Business litigation, also referred to as commercial litigation, broadly encompasses any type of legal controversy related to business issues. It involves the legal resolution of disputes or conflicts that arise in the commercial or business sectors. Business litigations or lawsuits can be filed because of disputes between different business entities or conflicts arising between individuals and businesses.

In commercial litigation, the litigant is the accused party while the plaintiff or complainant is the accuser. Complainants are usually employees, shareholders, consumers or other businesses. Claims of damages are brought forward by the plaintiff and are decided through legal proceedings. A defense or litigation attorney will represent the company being sued in the lawsuit.

Although litigation has often been the preferred method for individuals and businesses to solve disputes, business litigation does not always end in a court trial. When such conflicts occur, it is sometimes preferable for everyone involved to find means of resolving the issue without filing a formal lawsuit in court. Business litigation attorneys are often skilled at mediation as alternative means of dispute resolution. During mediation, a neutral party or middle person works with lawyers for both the complainant and litigant to find a settlement out of court.

In cases where mediation is not possible, an experienced business litigation attorney can be invaluable in protecting a company’s rights and business interests. A skilled commercial litigation lawyer will be able to discuss the situation with his or her client, explain the various options available and represent their interests if the matter goes before a court.

For this reason, only the best commercial and civil litigation attorneys should be entrusted with this responsibility and.

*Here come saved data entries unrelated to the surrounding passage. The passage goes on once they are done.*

Lemma print_if (b : bool) msg l v p w dl e k ds m : ∃ m',
  (if b then print msg else mret ()) (at_ l v p w dl e k ds m) = Ok ((), at_ l v p w dl e k ds m').
Proof. destruct b; by eexists. Qed.

(** [wait_while_busy], on a channel that is ready, and on one that becomes ready
    for data in time. *)
Lemma busy_loop_ready n i dev l v p dl e k ds m d r : responds l v d r → ∃ m',
  busy_loop (S n) i dev (at_ l v p None dl e k ds m) =
  Ok (match p with Idle => false | _ => true end, at_ l v p None dl e k ds m').
Proof.
  intros Hr. cbn [busy_loop]. destruct (print_if (i =? 700) (BusyWaiting dev) l v p None dl e k ds m) as [m1 E1].
  rewrite (M_bind_step _ _ _ _ _ E1), (M_bind_step _ _ _ _ _ (inb_quiet _ _ _ _ _ _ _ _ _)).
  destruct (status_at l v p None dl d r Hr) as [-> Hq]. rewrite bool_decide_false by (by intros [? ?]).
  cbn [negb]. destruct (print_if (700 <=? i) BusyOk l v p None dl e k ds m1) as [m2 E2].
  rewrite (M_bind_step _ _ _ _ _ E2), (M_bind_step _ _ _ _ _ (inb_quiet _ _ _ _ _ _ _ _ _)).
  rewrite Hq by done. by exists m2.
Qed.

(** A job that raises no interrupt at its end, which leaves the channel ready. *)
Definition silent (j : job) (l : list (option drive * regs)) (p : phase)
  (l' : list (option drive * regs)) (p' : phase) : Prop :=
  ∀ v w dl, finish j (mkHw l v ct p w fl dl) = (mkHw l' v ct p' None fl dl, false).

Lemma busy_loop_waits j l' p' n fuel i dev l v p dl e k ds m d r d' r' :
  silent j l p l' p' → responds l v d r → responds l' v d' r' → (n < fuel)%nat → ∃ m',
  busy_loop fuel i dev (at_ l v p (Some (S n, j)) dl e k ds m) =
  Ok (match p' with Idle => false | _ => true end, at_ l' v p' None dl e k ds m').
Proof.
  intros Hj Hr Hr' Hn. revert fuel i m Hn. induction n as [|n IH]; intros [|fuel] i m Hn; try lia; cbn [busy_loop].
  - destruct (print_if (i =? 700) (BusyWaiting dev) l v p (Some (1%nat, j)) dl e k ds m) as [m1 E1].
    rewrite (M_bind_step _ _ _ _ _ E1).
    rewrite (M_bind_step _ _ _ (read_reg reg_alt_status (mkHw l' v ct p' None fl dl)) (at_ l' v p' None dl e k ds m1))
      by (unfold inb, mbind, M_bind, modS, getS, tick; cbn [work port at_]; by rewrite Hj).
    destruct (status_at l' v p' None dl d' r' Hr') as [-> Hq]. rewrite bool_decide_false by (by intros [? ?]).
    cbn [negb]. destruct (print_if (700 <=? i) BusyOk l' v p' None dl e k ds m1) as [m2 E2].
    rewrite (M_bind_step _ _ _ _ _ E2), (M_bind_step _ _ _ _ _ (inb_quiet _ _ _ _ _ _ _ _ _)).
    rewrite Hq by done. by exists m2.
  - destruct (print_if (i =? 700) (BusyWaiting dev) l v p (Some (S (S n), j)) dl e k ds m) as [m1 E1].
    rewrite (M_bind_step _ _ _ _ _ E1).
    rewrite (M_bind_step _ _ _ (read_reg reg_alt_status (mkHw l v ct p (Some (S n, j)) fl dl))
      (at_ l v p (Some (S n, j)) dl e k ds m1)) by done.
    destruct (status_at l v p (Some (S n, j)) dl d r Hr) as [-> _]. rewrite bool_decide_true by done.
    cbn [negb]. apply IH. lia.
Qed.

(** ** Data *)

Lemma insw_all n l v bs dl e k ds m : length bs = (2 * n)%nat → Forall is_u8 bs → (0 < n)%nat →
  insw n (at_ l v (Sending bs) None dl e k ds m) = Ok (bs, at_ l v Idle None dl e k ds m).
Proof.
  revert bs. induction n as [|n IH]; [lia|]. intros [|b0 [|b1 bs]] Hl Hu _; simpl in Hl; try lia.
  apply Forall_cons in Hu as [H0 [H1 Hu]%Forall_cons]. destruct (u8_word b0 b1 H0 H1) as [E0 E1]. cbn [insw].
  rewrite (M_bind_step _ _ _ (b0 + 256 * b1)
    (at_ l v (match bs with [] => Idle | _ => Sending bs end) None dl e k ds m)) by done. rewrite E0, E1.
  destruct n as [|n].
  - by destruct bs.
  - rewrite (M_bind_step _ _ _ bs (at_ l v Idle None dl e k ds m)); [done|].
    destruct bs as [|b bs]; [simpl in Hl; lia|]. apply IH; [simpl in *; lia|done|lia].
Qed.

Lemma outsw_all n a pre l v bs dl k ds m :
  length bs = (2 * n)%nat → (length pre + 2 * n = 512)%nat → Forall is_u8 bs → (0 < n)%nat →
  outsw n bs (at_ l v (Receiving a pre) None dl true k ds m) =
  Ok ((), deliver (start (ToCommit (selected (mkHw l v ct Idle None fl dl)) a (pre ++ bs)) (mkHw l v ct Idle None fl dl))
            (at_ l v Idle None dl true k ds m)).
Proof.
  revert bs pre. induction n as [|n IH]; [lia|]. intros [|b0 [|b1 bs]] pre Hl Hp Hu _; simpl in Hl; try lia.
  apply Forall_cons in Hu as [H0 [H1 Hu]%Forall_cons]. destruct (u8_word b0 b1 H0 H1) as [E0 E1]. cbn [outsw].
  destruct n as [|n].
  - destruct bs; [|simpl in Hl; lia]. unfold outw, mbind, M_bind, modS, write_data. cbn [now at_ port].
    rewrite E0, E1. destruct (Nat.leb_spec 512 (length (pre ++ [b0; b1]))) as [_|Hc]; [done|].
    rewrite length_app in Hc. simpl in Hc. lia.
  - rewrite (M_bind_step _ _ _ () (at_ l v (Receiving a (pre ++ [b0; b1])) None dl true k ds m)).
    + rewrite IH; [by rewrite <- app_assoc|lia| |done|lia]. rewrite length_app. simpl. lia.
    + unfold outw, modS, write_data. cbn [now at_ port]. rewrite E0, E1.
      destruct (Nat.leb_spec 512 (length (pre ++ [b0; b1]))) as [Hc|_]; [|done].
      rewrite length_app in Hc. simpl in Hc. lia.
Qed.

(** ** Whole operations *)

Definition dev_ok (dev : Z) : Prop := dev = 0 ∨ dev = 1.

Lemma addressed_responds dev sec l dr r : dev_ok dev → 0 <= sec < 2 ^ 28 →
  l !! Z.to_nat dev = Some (Some dr, r) →
  responds (addressed sec l) (device_of dev sec) dr
    (mkRegs (r_error r) 1 (u8 sec) (u8 (Z.shiftr sec 8)) (u8 (Z.shiftr sec 16))).
Proof.
  intros Hd Hs Hl. unfold responds. destruct (device_of_bits dev sec Hd Hs) as [-> _].
  replace (if dev =? 1 then 1%nat else 0%nat) with (Z.to_nat dev) by (by destruct Hd as [-> | ->]).
  unfold addressed. by rewrite list_lookup_fmap, Hl.
Qed.

Lemma command_at dev sec l dl dr r bs : dev_ok dev → 0 <= sec < 2 ^ 28 →
  l !! Z.to_nat dev = Some (Some dr, r) → is_disk dr = true → zget (sectors dr) sec = Some bs →
  let h := mkHw (addressed sec l) (device_of dev sec) ct Idle None fl dl in
  write_reg reg_command (u8 CMD_READ_SECTOR_RETRY) h = start (ToSend bs) h ∧
  write_reg reg_command (u8 CMD_WRITE_SECTOR_RETRY) h = start (ToReceive sec) h.
Proof.
  intros Hd Hs Hl Hi Hz h. pose proof (addressed_responds dev sec l dr r Hd Hs Hl) as Hr.
  destruct (device_of_bits dev sec Hd Hs) as (_ & Hb & Hn).
  assert (∀ cmd, (cmd =? CMD_IDENTIFY_DEVICE) = false → write_reg reg_command cmd h =
    if cmd =? CMD_READ_SECTOR_RETRY then start (ToSend bs) h
    else if cmd =? CMD_WRITE_SECTOR_RETRY then start (ToReceive sec) h else start ToAbort h) as Hc.
  { intros cmd Hcmd. transitivity (command cmd h); [done|]. unfold command, h.
    rewrite (responding_at _ _ _ _ _ _ _ Hr), Hcmd, Hi. unfold lba. cbn [r_device r_nsect r_lbal r_lbam r_lbah].
    rewrite Hb, Hn, (sector_number sec Hs). cbn. by rewrite Hz. }
  split; by rewrite Hc.
Qed.

(** The drive's counters after an operation. *)
Definition counted (w : bool) (d : disk) : disk :=
  if w then mkDisk (is_ata d) (capacity d) (read_cnt d) (s64 (write_cnt d + 1))
  else mkDisk (is_ata d) (capacity d) (s64 (read_cnt d + 1)) (write_cnt d).

Context (dev sec : Z) (d : disk) (dr : drive) (r : regs) (l : list (option drive * regs)) (ds : list disk).
Context (Hdev : dev_ok dev) (Hd : zget ds dev = Some d) (Hl : l !! Z.to_nat dev = Some (Some dr, r)).
Context (Hwf : drive_wf dr) (Hcap : capacity d = Z.of_nat (length (sectors dr))).

Lemma disk_read_at bs v dl e m : zget (sectors dr) sec = Some bs → ∃ m',
  disk_read dev sec (at_ l v Idle None dl e 0 ds m) =
  Ok (bs, at_ (addressed sec l) (device_of dev sec) Idle None (drop 1 dl) true 0
    (<[Z.to_nat dev := counted false d]> ds) m').
Proof.
  intros Hz. destruct Hwf as (Hi & Hs & Hn). pose proof (zget_Some_range _ _ _ Hz) as Hr.
  assert (sector_wf bs) as [Hbl Hbu].
  { unfold zget in Hz. destruct (sec <? 0); [done|]. by eapply lookup_Forall. }
  unfold disk_read. destruct (select_sector_quiet dev sec d l v dl e 0 ds m) as [m1 E1]; [done|lia|lia|].
  rewrite (M_bind_step _ _ _ _ _ E1).
  destruct (command_at dev sec l dl dr r bs) as [Ec _]; [done|lia|done|done|done|].
  destruct (start _ _) as [h b] eqn:Es in Ec.
  rewrite (M_bind_step _ _ _ _ _ (issue_quiet _ _ _ _ _ _ _ _ _ Ec)).
  pose proof (completion_down_done (ToSend bs) _ _ _ _ ds m1 _ _ (eq_sym Es) eq_refl) as Ed. cbn [fst snd] in Ed.
  rewrite (M_bind_step _ _ _ _ _ Ed). clear Ed Es Ec E1.
  assert (responds (addressed sec l) (device_of dev sec) dr
    (mkRegs (r_error r) 1 (u8 sec) (u8 (Z.shiftr sec 8)) (u8 (Z.shiftr sec 16)))) as Hresp
    by (apply addressed_responds; [done|lia|done]).
  destruct (busy_loop_ready 2999 0 dev _ _ (Sending bs) (drop 1 dl) true 0 ds m1 _ _ Hresp) as [m2 E2].
  rewrite (M_bind_step _ _ _ true _ E2). cbn [negb].
  rewrite (M_bind_step _ _ _ _ _ (insw_all 256 _ _ bs _ _ _ _ _ Hbl Hbu ltac:(lia))).
  rewrite (M_bind_step _ _ _ _ _ (get_disk_at _ _ _ _ _ _ _ _ _ _ _ Hd)).
  exists m2. erewrite M_bind_step by (apply put_disk_at; by eapply zget_Some_range). done.
Qed.

Lemma disk_write_at bs old v dl e m : zget (sectors dr) sec = Some old → sector_wf bs →
  Forall (λ n, n < 3000)%nat dl → ∃ dl' m', Forall (λ n, n < 3000)%nat dl' ∧
  disk_write dev sec bs (at_ l v Idle None dl e 0 ds m) =
  Ok ((), at_ (alter (store_sector sec bs) (Z.to_nat dev) (addressed sec l)) (device_of dev sec) Idle None
    dl' true 0 (<[Z.to_nat dev := counted true d]> ds) m').
Proof.
  intros Hz [Hbl Hbu] Hdl. destruct Hwf as (Hi & _ & Hn). pose proof (zget_Some_range _ _ _ Hz) as Hr.
  unfold disk_write. destruct (select_sector_quiet dev sec d l v dl e 0 ds m) as [m1 E1]; [done|lia|lia|].
  rewrite (M_bind_step _ _ _ _ _ E1). clear E1.
  destruct (command_at dev sec l dl dr r old) as [_ Ec]; [done|lia|done|done|done|].
  assert (responds (addressed sec l) (device_of dev sec) dr
    (mkRegs (r_error r) 1 (u8 sec) (u8 (Z.shiftr sec 8)) (u8 (Z.shiftr sec 16)))) as Hresp
    by (apply addressed_responds; [done|lia|done]).
  assert (∃ m2, (issue_pio_command CMD_WRITE_SECTOR_RETRY;; wait_while_busy dev)
      (at_ (addressed sec l) (device_of dev sec) Idle None dl e 0 ds m1) =
    Ok (true, at_ (addressed sec l) (device_of dev sec) (Receiving sec []) None (drop 1 dl) true 0 ds m2)) as [m2 E2].
  { destruct (start_cases (ToReceive sec) (addressed sec l) (device_of dev sec) Idle dl) as [Es|(n & Hin & Es)];
      rewrite Es in Ec; rewrite (M_bind_step _ _ _ _ _ (issue_quiet _ _ _ _ _ _ _ _ _ Ec)).
    - exact (busy_loop_ready 2999 0 dev _ _ (Receiving sec []) (drop 1 dl) true 0 ds m1 _ _ Hresp).
    - refine (busy_loop_waits (ToReceive sec) _ (Receiving sec []) n 3000 0 dev _ _ Idle (drop 1 dl) true 0 ds m1 _ _ _ _ _ Hresp Hresp _); [done|].
      rewrite Forall_forall in Hdl. specialize (Hdl _ Hin). lia. }
  unfold mbind at 1, M_bind at 1 in E2. destruct (issue_pio_command _ _) as [[[] c1]|] eqn:Ei; [|done].
  rewrite (M_bind_step _ _ _ _ _ Ei), (M_bind_step _ _ _ _ _ E2). cbn [negb].
  rewrite (M_bind_step _ _ _ _ _ (outsw_all 256 sec [] _ _ bs _ _ _ _ Hbl eq_refl Hbu ltac:(lia))).
  cbn [app]. exists (drop 1 (drop 1 dl)), m2. split; [by do 2 apply Forall_drop|].
  erewrite M_bind_step.
  2: { destruct (start (ToCommit _ _ _) _) as [h b] eqn:Es.
       pose proof (completion_down_done _ _ _ _ _ ds m2 _ _ (eq_sym Es) eq_refl) as Ed. cbn [fst snd] in Ed.
       etransitivity; [|exact Ed]. by destruct b. }
  erewrite M_bind_step by (by apply get_disk_at).
  erewrite put_disk_at by (by eapply zget_Some_range).
  unfold selected; cbn [r_device]. destruct (device_of_bits dev sec Hdev) as [-> _]; [lia|].
  replace (if dev =? 1 then 1%nat else 0%nat) with (Z.to_nat dev) by (by destruct Hdev as [-> | ->]). done.
Qed.
End Steps.

(** * Detection *)

(** The identity of a disk gives its size in words 60 and 61. *)
Definition identity_wf (d : drive) : Prop :=
  sector_wf (identity d) ∧
  id_word (identity d) 60 + 65536 * id_word (identity d) 61 = Z.of_nat (length (sectors d)).
Definition slot_wf (x : option drive) : Prop :=
  match x with Some d => is_disk d = true → drive_wf d ∧ identity_wf d | None => True end.
Definition holds_disk (x : option drive) : bool := match x with Some d => is_disk d | None => false end.

Lemma id_word_range id k : Forall is_u8 id → 0 <= id_word id k < 65536.
Proof.
  intros H. unfold id_word. assert (∀ i, is_u8 (default 0 (id !! i))) as Hb.
  { intros i. destruct (id !! i) eqn:E; simpl; [by eapply lookup_Forall|by split]. }
  pose proof (Hb (2 * k)%nat). pose proof (Hb (2 * k + 1)%nat). unfold is_u8 in *. lia.
Qed.

(** The drives with their registers. *)
Definition bay (x0 x1 : option drive) (r0 r1 : regs) : list (option drive * regs) := [(x0, r0); (x1, r1)].

Lemma read_absent ct fl l v p w dl r reg :
  l !! (if has v DEV_DEV then 1%nat else 0%nat) = Some (None, r) → read_reg reg (mkHw l v ct p w fl dl) = fl.
Proof. intros H. unfold read_reg, responding, selected. cbn [drives r_device]. by rewrite H. Qed.

Section Detect.
Context (fl base q : Z) (Hfl : fl ≠ 0x81).

Definition marked (r : regs) : regs := mkRegs (r_error r) 0x55 0xaa (r_lbam r) (r_lbah r).

Lemma probe_at ct dev x0 x1 r0 r1 v dl e k ds m : dev_ok dev →
  probe dev (at_ ct fl base q (bay x0 x1 r0 r1) v Idle None dl e k ds m) =
  Ok (bool_decide (is_Some (if dev =? 1 then x1 else x0)),
      at_ ct fl base q (bay x0 x1 (marked r0) (marked r1)) (if dev =? 1 then 0xb0 else 0xa0) Idle None dl e k ds m).
Proof.
  intros Hd. unfold probe. rewrite (M_bind_step _ _ _ _ _ (select_device_quiet _ _ _ _ _ _ _ _ _ _ _ _ _)).
  do 6 (erewrite M_bind_step by (apply outb_reg_quiet; set_solver)).
  rewrite (M_bind_step _ _ _ _ _ (inb_quiet _ _ _ _ _ _ _ _ _ _ _ _ _)).
  destruct r0, r1, Hd as [-> | ->]; cbn; [destruct x0 as [[]|]|destruct x1 as [[]|]]; try reflexivity.
  all: erewrite read_absent by reflexivity; destruct (Z.eqb_spec fl 85) as [->|_]; reflexivity.
Qed.

(** ** The reset *)

(** A channel on its way out of a reset. *)
Definition resetting (l : list (option drive * regs)) (v : Z) (dl : list nat) (e : bool) (k : Z) (ds : list disk)
  (c : channel) : Prop :=
  ∃ m, c = at_ 0 fl base q (reset_drive <$> l) v Idle None dl e k ds m ∨
       ∃ n, (n < 3000)%nat ∧ c = at_ 0 fl base q l v Idle (Some (S n, ToReset)) dl e k ds m.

Reasons for making business litigation claims

There are many conflicts in the business world that can give rise to commercial litigation claims. A few of these are examined below:

  • Contractual disputes. Business contracts are legally binding agreements. Since the exact meaning of the written text in a contract is open to interpretation, parties normally disagree on the terms involved. If a company fails to follow through on the contract’s terms, a complainant can file a lawsuit against them for breach of contract.
  • Intellectual property disputes. These occur when an individual brings litigation against a company that has infringed his or her patent, copyright or trademark rights. For instance, the complainant may claim that a company stole their business idea and is using it without proper consent.
  • Breach of fiduciary duty. This is a commercial litigation claim that is filed by shareholders or business partners in a company who feel that the directors, other partners or company officers have violated their obligation to operate in good faith. Litigation cases that seek to challenge acquisitions, financing arrangements and mergers are also quite common in this category.
  • Disputes over warranty claims. Individuals can make litigation claims against a company that fails to uphold the terms outlined in their warranties.
  • Disputes between businesses and insurance claims. These happen when insurance companies undervalue, deny or fail to pay insurance claims. Business litigation suits can help the complainant, usually small businesses, to recover the amount they are entitled to receive. These cases are common where insurance companies use deceptive or confusing wording in their contracts to avoid paying out legitimate claims. 

Process involved in making the claim

Business litigation claims normally go through four phases. The first phase takes place before anything is filed in court. The client meets with an attorney to determine the facts of the claim they are advancing or the client’s defense to a claim brought forward by another party. After this, the attorney reviews the documents pertaining to the case, conducts research on the relevant laws and speaks to any witnesses in order to chart a favorable course for the client.

The next step involves filing a complaint or answer to a complaint in court. The attorney then serves the litigant’s side with questionnaires to obtain evidence and questions parties involved and take any witness statements. This is referred to as the discovery process.

If one of the parties does not wish to proceed to trial, they may make a motion for summary judgment. Failure to reach a settlement at this stage means the case has to be tried in court. The plaintiff bears the burden of proof and has to provide evidence to support his claim.

The post-trial phase involves acting on the judgment, making appeals and the recovery of costs by the successful party.